Bluffton artist Lynda Hollingsworth creates elaborate, brightly colored drawings in a style she calls pop art. She is influenced by colors and the moods they elicit, along with her work with stray cats and her background in holistic health. (Provided photo)


Staff Writer

BLUFFTON — Lynda Hollingsworth spent her career working in holistic health, as a licensed massage therapist, a certified aromatherapist and a reiki master.

But it wasn’t until after she retired that she picked up a pencil and began to draw.

Now the Bluffton woman spends her days creating art. Sometimes her subjects are flowers and dragonflies. Sometimes they’re fairies. They’re always bright and whimsical.

“Since I’m a very quiet and private person, I always thought I would like to do watercolor botanicals or something beautiful like that,” she said. “But that’s not what comes out. That’s not at all what comes out.”

Instead, the self-taught artist likes patterns and bold colors. She describes her style as pop art.

“I’m not a real cultured artist,” Hollingsworth explained. “Some people can do whatever. I have a particular genre that I’m really good at, so I do focus on that.”

Hollingsworth lived in Bluffton years ago and raised her children here. Life took her different places, but she moved back to the village three years ago. She originally returned to the area when her mother became ill.

“Interestingly enough, about a month after I came back to take care of my mother, I had a major health crisis. And that precipitated a very long recovery time where I had to be quiet,” she said. “I wasn’t very active, and that’s when I started drawing.”

Hollingsworth always liked art.

“My sister always called me the ‘artsy-fartsy’ kind of thing,” she said. “I’ve always kind of liked to do little things. I like to decorate, that kind of thing. But I was never focused on that.”

Instead, Hollingsworth earned a psychology degree.
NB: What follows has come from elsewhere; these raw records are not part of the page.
(* ===== verification/KvEviction.v ===== *)
(** * KvEviction: eviction feedback on the KV budget

    [packages/api/src/lib/kv-eviction-budget.ts] (the cut of a member's KV budget after
    evictions, its decay, and the continuations that step it) and the upsert of
    [apps/server/src/model-api/kv-eviction-feedback.ts] that keeps one row per capacity.
    Fractions are binary64 numbers, times milliseconds ([None]: an invalid [Date]), session ids
    their UTF-16 code units. *)
From Stdlib Require Import ssreflect SpecFloat.
From S2P Require Import Prelude JsString JsNumber JsRound.

(** A [Date] by its time value. *)
Definition date : Type := option Z.

Definition KV_EVICTION_STEP : num := num_ratio 5 100.
Definition KV_EVICTION_MAX_CUT : num := num_ratio 5 10.
Definition KV_EVICTION_RECOVERY_MS : Z := 1800000.
Definition KV_EVICTION_MAX_OBSERVATIONS_PER_FLUSH : nat := 10.
Definition KV_EVICTION_SESSION_CAP : nat := 16.
Definition KV_EVICTION_MISS_RATIO : num := num_ratio 15 100.
Definition KV_EVICTION_FLOOR_FRACTION : num := num_sub (num_of_Z 1) KV_EVICTION_MAX_CUT.
Definition KV_EVICTION_DECAY_PER_MS : num := num_div KV_EVICTION_MAX_CUT (num_of_Z KV_EVICTION_RECOVERY_MS).

Inductive KvEvictionContinuationKind : Type := kv_hit | kv_miss.

Definition is_miss (k : KvEvictionContinuationKind) : bool := match k with kv_miss => true | kv_hit => false end.

(** Optional fields are [None] when absent. *)
Record KvEvictionState : Type := mkKv {
  ke_cutFraction : num;
  ke_observedAt : date;
  ke_expiresAt : option date;
  ke_sessionIds : option (list jstr);
  ke_missCount : option Z;
  ke_continuationCount : option Z;
}.

(** [===] on numbers. *)
Definition num_eq (x y : num) : bool := SFeqb x y.

Definition liveKvEvictionState (state : option KvEvictionState) (now : Z) : option KvEvictionState :=
  match state with
  | None => None
  | Some s =>
      match ke_expiresAt s with
      | None => Some s
      | Some None => None
      | Some (Some expiry) => if expiry <=? now then None else Some s
      end
  end.

Definition boundedCut (cut : num) : num :=
  if num_nan cut then KV_EVICTION_MAX_CUT else num_min KV_EVICTION_MAX_CUT (num_max (num_of_Z 0) cut).

(** A session id the module counts: non-empty, at most 128 code units. *)
Definition usable_session (s : jstr) : bool := negb (bool_decide (s = [])) && (length s <=? 128)%nat.

Fixpoint bounded_sessions_go (seen out ids : list jstr) : list jstr :=
  match ids with
  | [] => out
  | s :: rest =>
      if negb (usable_session s) || bool_decide (s ∈ seen) then bounded_sessions_go seen out rest
      else if (KV_EVICTION_MAX_OBSERVATIONS_PER_FLUSH <=? length (out ++ [s]))%nat then out ++ [s]
      else bounded_sessions_go (s :: seen) (out ++ [s]) rest
  end.
Definition boundedKvEvictionSessions (sessionIds : list jstr) : list jstr := bounded_sessions_go [] [] sessionIds.

Definition kvEvictionCutsApply (evictionFeedbackEnabled : option bool) : bool := bool_decide (evictionFeedbackEnabled ≠ Some false).

(** [now.getTime() - observedAt.getTime()]; [None]: NaN. *)
Definition elapsed_ms (state : KvEvictionState) (now : Z) : option Z := (λ t, now - t) <$> ke_observedAt state.

Definition effectiveKvCut (state : option KvEvictionState) (now : Z) (evictionFeedbackEnabled : option bool) : num :=
  if negb (kvEvictionCutsApply evictionFeedbackEnabled) then num_of_Z 0
  else match state with
  | None => num_of_Z 0
  | Some s =>
      let elapsed := match elapsed_ms s now with Some e => num_of_Z (Z.max 0 e) | None => num_of_Z 0 end in
      num_max (num_of_Z 0) (num_sub (boundedCut (ke_cutFraction s)) (num_mul KV_EVICTION_DECAY_PER_MS elapsed))
  end.

Definition recovered_by (state : KvEvictionState) (now : Z) : bool :=
  match elapsed_ms state now with Some e => KV_EVICTION_RECOVERY_MS <=? e | None => false end.

Definition isActiveCut (state : KvEvictionState) (now : Z) : bool :=
  num_lt (num_of_Z 0) (effectiveKvCut (Some state) now None) && negb (recovered_by state now).

Definition emptyKvEvictionState (now : Z) : KvEvictionState :=
  mkKv (num_of_Z 0) (Some now) None (Some []) (Some 0) (Some 0).

Definition sessionSet (state : option KvEvictionState) : list jstr :=
  match state with Some s => default [] (ke_sessionIds s) | None => [] end.

Definition liveOrArmedKvEvictionState (state : option KvEvictionState) (now : Z) : option KvEvictionState :=
  match liveKvEvictionState state now with
  | None => None
  | Some live => if isActiveCut live now || num_eq (boundedCut (ke_cutFraction live)) (num_of_Z 0) then Some live else None
  end.

Record KvItem : Type := mkItem { it_sessionId : jstr; it_kind : KvEvictionContinuationKind }.

(** [missCount / continuationCount >= KV_EVICTION_MISS_RATIO], on a miss, from the second miss. *)
Definition should_step (kind : KvEvictionContinuationKind) (missCount continuationCount : Z) : bool :=
  is_miss kind && (2 <=? missCount) && num_le KV_EVICTION_MISS_RATIO (num_div (num_of_Z missCount) (num_of_Z continuationCount)).

Definition next_cut (current : KvEvictionState) (now : Z) : num :=
  if isActiveCut current now then num_add (effectiveKvCut (Some current) now None) KV_EVICTION_STEP
  else if num_eq (boundedCut (ke_cutFraction current)) (num_of_Z 0) then KV_EVICTION_STEP
  else num_of_Z 0.

(** One item of the loop; [accepted] counts the items taken. *)
Definition continuation_step (now : Z) (acc : KvEvictionState * nat) (item : KvItem) : KvEvictionState * nat :=
  let '(current, accepted) := acc in
  let known := default [] (ke_sessionIds current) in
  if (KV_EVICTION_MAX_OBSERVATIONS_PER_FLUSH <=? accepted)%nat then acc
  else if negb (usable_session (it_sessionId item)) then acc
  else if bool_decide (it_sessionId item ∈ known) || (KV_EVICTION_SESSION_CAP <=? length known)%nat then acc
  else
    let continuationCount := default 0 (ke_continuationCount current) + 1 in
    let missCount := default 0 (ke_missCount current) + (if is_miss (it_kind item) then 1 else 0) in
    let step := should_step (it_kind item) missCount continuationCount in
    let cutFraction := if step then num_min KV_EVICTION_MAX_CUT (next_cut current now) else ke_cutFraction current in
    let observedAt :=
      if step then Some (match ke_observedAt current with Some previous => Z.max previous now | None => now end)
      else ke_observedAt current in
    (mkKv cutFraction observedAt None (Some (known ++ [it_sessionId item])) (Some missCount) (Some continuationCount),
     S accepted).

Definition applyKvEvictionContinuations (state : option KvEvictionState) (items : list KvItem) (now : Z) : KvEvictionState :=
  let current :=
    match liveOrArmedKvEvictionState state now with
    | Some live =>
        mkKv (ke_cutFraction live) (ke_observedAt live) (ke_expiresAt live) (Some (sessionSet (Some live)))
          (Some (default 0 (ke_missCount live))) (Some (default 0 (ke_continuationCount live)))
    | None => emptyKvEvictionState now
    end in
  (fold_left (continuation_step now) items (current, 0%nat)).1.

Definition applyKvEvictionObservations (state : option KvEvictionState) (sessionIds : list jstr) (now : Z) : KvEvictionState :=
  applyKvEvictionContinuations state (map (λ s, mkItem s kv_miss) (boundedKvEvictionSessions sessionIds)) now.

(** A budget is a number of JavaScript: a malformed one is neither an integer nor in range. *)
Definition valid_budget (reported : num) : bool :=
  num_is_integer reported && num_lt (num_of_Z 0) reported && num_le reported (num_of_Z 2147483647).

Inductive ProtectionEngineKind : Type := GENERIC | LLAMA_CPP | VLLM | SGLANG | OLLAMA | LM_STUDIO.

#[global] Instance ProtectionEngineKind_eq_dec : EqDecision ProtectionEngineKind.
Proof. solve_decision. Defined.

Definition protectionKvBudgetTokens (engineKind : option ProtectionEngineKind) (kvBudgetTokens : option num) : option num :=
  if bool_decide (engineKind = Some LLAMA_CPP) then None
  else match kvBudgetTokens with
  | Some k => if valid_budget k then Some k else None
  | None => None
  end.

Definition effectiveKvBudgetTokens (reported : option num) (state : option KvEvictionState) (now : Z)
    (evictionFeedbackEnabled : option bool) : option num :=
  match reported with
  | None => None
  | Some k =>
      if negb (valid_budget k) then None
      else if negb (kvEvictionCutsApply evictionFeedbackEnabled) then Some k
      else
        let cut := effectiveKvCut state now None in
        Some (num_min k (num_max (num_ceil (num_mul k KV_EVICTION_FLOOR_FRACTION))
                           (num_floor (num_mul k (num_sub (num_of_Z 1) cut)))))
  end.

(** ** The row of a capacity and its upsert *)

Record KvRow : Type := mkRow {
  kr_userId : jstr;
  kr_cutFraction : num;
  kr_observedAt : Z;
  kr_expiresAt : Z;
  kr_sessionIds : list jstr;
  kr_missCount : Z;
  kr_continuationCount : Z;
}.

Definition kv_table : Type := jsmap jstr KvRow.

(** Comparison of [double precision] values: NaN is above every number. *)
Definition pg_lt (x y : num) : bool := if num_nan x then false else if num_nan y then true else num_lt x y.
Definition pg_greatest (x y : num) : num := if pg_lt x y then y else x.
Definition pg_least (x y : num) : num := if pg_lt y x then y else x.

(** [EXTRACT(EPOCH FROM (now - observedAt))::double precision * 1000]: the seconds as a double, times 1000. *)
Definition elapsedSql (existing : KvRow) (now : Z) : num :=
  num_mul (num_div (num_of_Z (now - kr_observedAt existing)) (num_of_Z 1000)) (num_of_Z 1000).

Definition liveCutSql (existing : KvRow) (now : Z) : num :=
  pg_greatest (num_of_Z 0)
    (num_sub (pg_least KV_EVICTION_MAX_CUT (pg_greatest (num_of_Z 0) (kr_cutFraction existing)))
       (num_mul KV_EVICTION_DECAY_PER_MS (pg_greatest (num_of_Z 0) (elapsedSql existing now)))).

Definition missInc (kind : KvEvictionContinuationKind) : Z := if is_miss kind then 1 else 0.
Definition newMissSql (existing : KvRow) (kind : KvEvictionContinuationKind) : Z := kr_missCount existing + missInc kind.
Definition newContSql (existing : KvRow) : Z := kr_continuationCount existing + 1.

Definition shouldStepSql (existing : KvRow) (kind : KvEvictionContinuationKind) : bool :=
  (missInc kind =? 1) && (2 <=? newMissSql existing kind) && (0 <? newContSql existing) &&
  negb (pg_lt (num_div (num_of_Z (newMissSql existing kind)) (num_of_Z (newContSql existing))) KV_EVICTION_MISS_RATIO).

Definition recoveredSql (existing : KvRow) (now : Z) : bool :=
  pg_lt (num_of_Z 0) (kr_cutFraction existing) &&
  (negb (pg_lt (num_of_Z 0) (liveCutSql existing now)) || negb (pg_lt (elapsedSql existing now) (num_of_Z KV_EVICTION_RECOVERY_MS))).

Definition newLifetimeSql (existing : KvRow) (now : Z) : bool := (kr_expiresAt existing <=? now) || recoveredSql existing now.

Definition nextCutSql (existing : KvRow) (now : Z) : num :=
  pg_least KV_EVICTION_MAX_CUT
    (if pg_lt (num_of_Z 0) (liveCutSql existing now) && pg_lt (elapsedSql existing now) (num_of_Z KV_EVICTION_RECOVERY_MS)
     then num_add (liveCutSql existing now) KV_EVICTION_STEP
     else if pg_lt (num_of_Z 0) (kr_cutFraction existing) then num_of_Z 0
     else KV_EVICTION_STEP).

Definition kv_on_conflict (existing : KvRow) (sessionId : jstr) (kind : KvEvictionContinuationKind) (now : Z) : KvRow :=
  let fresh := newLifetimeSql existing now in
  let step := shouldStepSql existing kind in
  mkRow (kr_userId existing)
    (if fresh then num_of_Z 0 else if step then nextCutSql existing now else kr_cutFraction existing)
    (if fresh then now else if step then Z.max (kr_observedAt existing) now else kr_observedAt existing)
    (Z.max (kr_expiresAt existing) (now + KV_EVICTION_RECOVERY_MS))
    (if fresh then [sessionId] else kr_sessionIds existing ++ [sessionId])
    (if fresh then missInc kind else newMissSql existing kind)
    (if fresh then 1 else newContSql existing).

(** [upsertKvEvictionSession]: insert, or update the row of the same owner. *)
Definition upsertKvEvictionSession (capacityId ownerId sessionId : jstr) (now : Z) (kind : KvEvictionContinuationKind)
    (db : kv_table) : kv_table :=
  match map_get capacityId db with
  | None => map_set capacityId (mkRow ownerId (num_of_Z 0) now (now + KV_EVICTION_RECOVERY_MS) [sessionId] (missInc kind) 1) db
  | Some existing =>
      if bool_decide (kr_userId existing = ownerId) &&
         (newLifetimeSql existing now ||
          (bool_decide (sessionId ∉ kr_sessionIds existing) && (length (kr_sessionIds existing) <? KV_EVICTION_SESSION_CAP)%nat))
      then map_set capacityId (kv_on_conflict existing sessionId kind now) db
      else db
  end.

(** [recordKvEvictionObservations]; [fenced k]: the shutdown fence is armed at its [k]-th reading. *)
Fixpoint record_sessions (capacityId ownerId : jstr) (now : Z) (kind : KvEvictionContinuationKind) (fenced : nat → bool) (k : nat)
    (sessions : list jstr) (db : kv_table) : kv_table :=
  match sessions with
  | [] => db
  | s :: rest =>
      if fenced k then db
      else record_sessions capacityId ownerId now kind fenced (S k) rest (upsertKvEvictionSession capacityId ownerId s now kind db)
  end.

Definition recordKvEvictionObservations (capacityId ownerId : jstr) (sessionIds : list jstr) (now : date)
    (kind : KvEvictionContinuationKind) (fenced : nat → bool) (db : kv_table) : kv_table :=
  let sessions := boundedKvEvictionSessions sessionIds in
  if fenced 0%nat || bool_decide (capacityId = []) || (128 <? length capacityId)%nat || bool_decide (ownerId = []) then db
  else match now with
  | None => db
  | Some t => match sessions with [] => db | _ => record_sessions capacityId ownerId t kind fenced 1 sessions db end
  end.

(** A row as the pure module reads it. *)
Definition row_state (r : KvRow) : KvEvictionState :=
  mkKv (kr_cutFraction r) (Some (kr_observedAt r)) (Some (Some (kr_expiresAt r))) (Some (kr_sessionIds r))
    (Some (kr_missCount r)) (Some (kr_continuationCount r)).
“But the odd thing is that I can see how so many different things I’ve done have kind of culminated in the art because I do focus on healing in the art. I do focus on color and creating an emotion or creating an atmosphere as well as pattern. So it all has come together, kind of like going around the block to get across the street,” she laughed.

The very first thing she tried recreating was a dragonfly pattern.

“It was very elementary. I thought, ‘oh, that’s kind of cute. I bet I could do that’. So I started to draw that and I ended up drawing this particular pattern with these little tiny dragonflies like 80 times. But what I did was, I did a different color combination every single time,” she said.

She noticed the colors evoked emotions in her. The yellows and orange colors were uplifting, and the blues were calming.

Her medium of choice is colored pencil.

“But I use a technique you’re not supposed to basically use in colored pencil, which is a heavy technique,” she said. “So instead of doing layers, I do blocks of heavy color versus a lot of shading.”

Working on heavy vellum bristol paper, Hollingsworth starts with a sketch. Certain symbols, like sunflowers and dragonflies, can often be found in her art.

“I do it in pencil first, because an eraser is my best friend,” she smiled. “Then the coloring is the fun part.”

Designs are outlined in marker. Hollingsworth often uses dots of gold paint to embellish the art and sometimes adds Swarovski crystals.

By using a good quality colored pencil and sealing the piece, she said the the colors stay vibrant for years.

“I enjoy the color, that bright, bright color,” she said. “I do also really like the earthy things and I do some art with nature, but I think everybody in their home should have one area that is bright and colorful, that has some kind of pop of color in it.”

She works under the name L. Ann Hollingsworth.

In January, an exhibit of her work was displayed at the Bluffton Public Library. The Le Chat Noir show was inspired, she said, by the stray and abandoned black and tuxedo cats that live in Bluffton. According to Hollingsworth, this colony consists of 15 cats and is one of several colonies in the area.

“It just so happens that the cats that I work with are mainly black and tuxedo cats. As a result, those cats have inspired the artwork,” she said.

She tries to capture the essence and unique personality of each feline through a combination of art nouveau and pop styles.

The exhibit was meant to raise awareness and interest in her organization called Feral to Fabulous. It’s not an official rescue group or nonprofit, she said, just a small group of people helping the stray cats near their homes.

Hollingsworth works with other agencies to find the cats and kittens new homes, and to get them spayed or neutered and vaccinated.

“I just see a great need and have compassion and desire to help,” she said. “I never intended to be the crazy cat lady, but there’s so much suffering out here, I could not in good conscience not do something.”

Hollingsworth was also chosen to have nine of her pieces on permanent display at the Dayton Children’s Hospital. The artwork follows the “Things that Fly” theme.

She created three sets of three pieces, each of which depict a dragonfly, a bee and a butterfly. The pieces are embellished with hundreds of crystals.

“When you walk by, it’s just these little fairy types of light,” she said.

Hollingsworth believes her art is just one more way she’s helping others.

“My life has never truly been my own,” she said. “It has always been, how can whatever I’m doing translate into something that benefits other people, either through healing or through upliftment and encouragement. It’s just who I’ve always been.”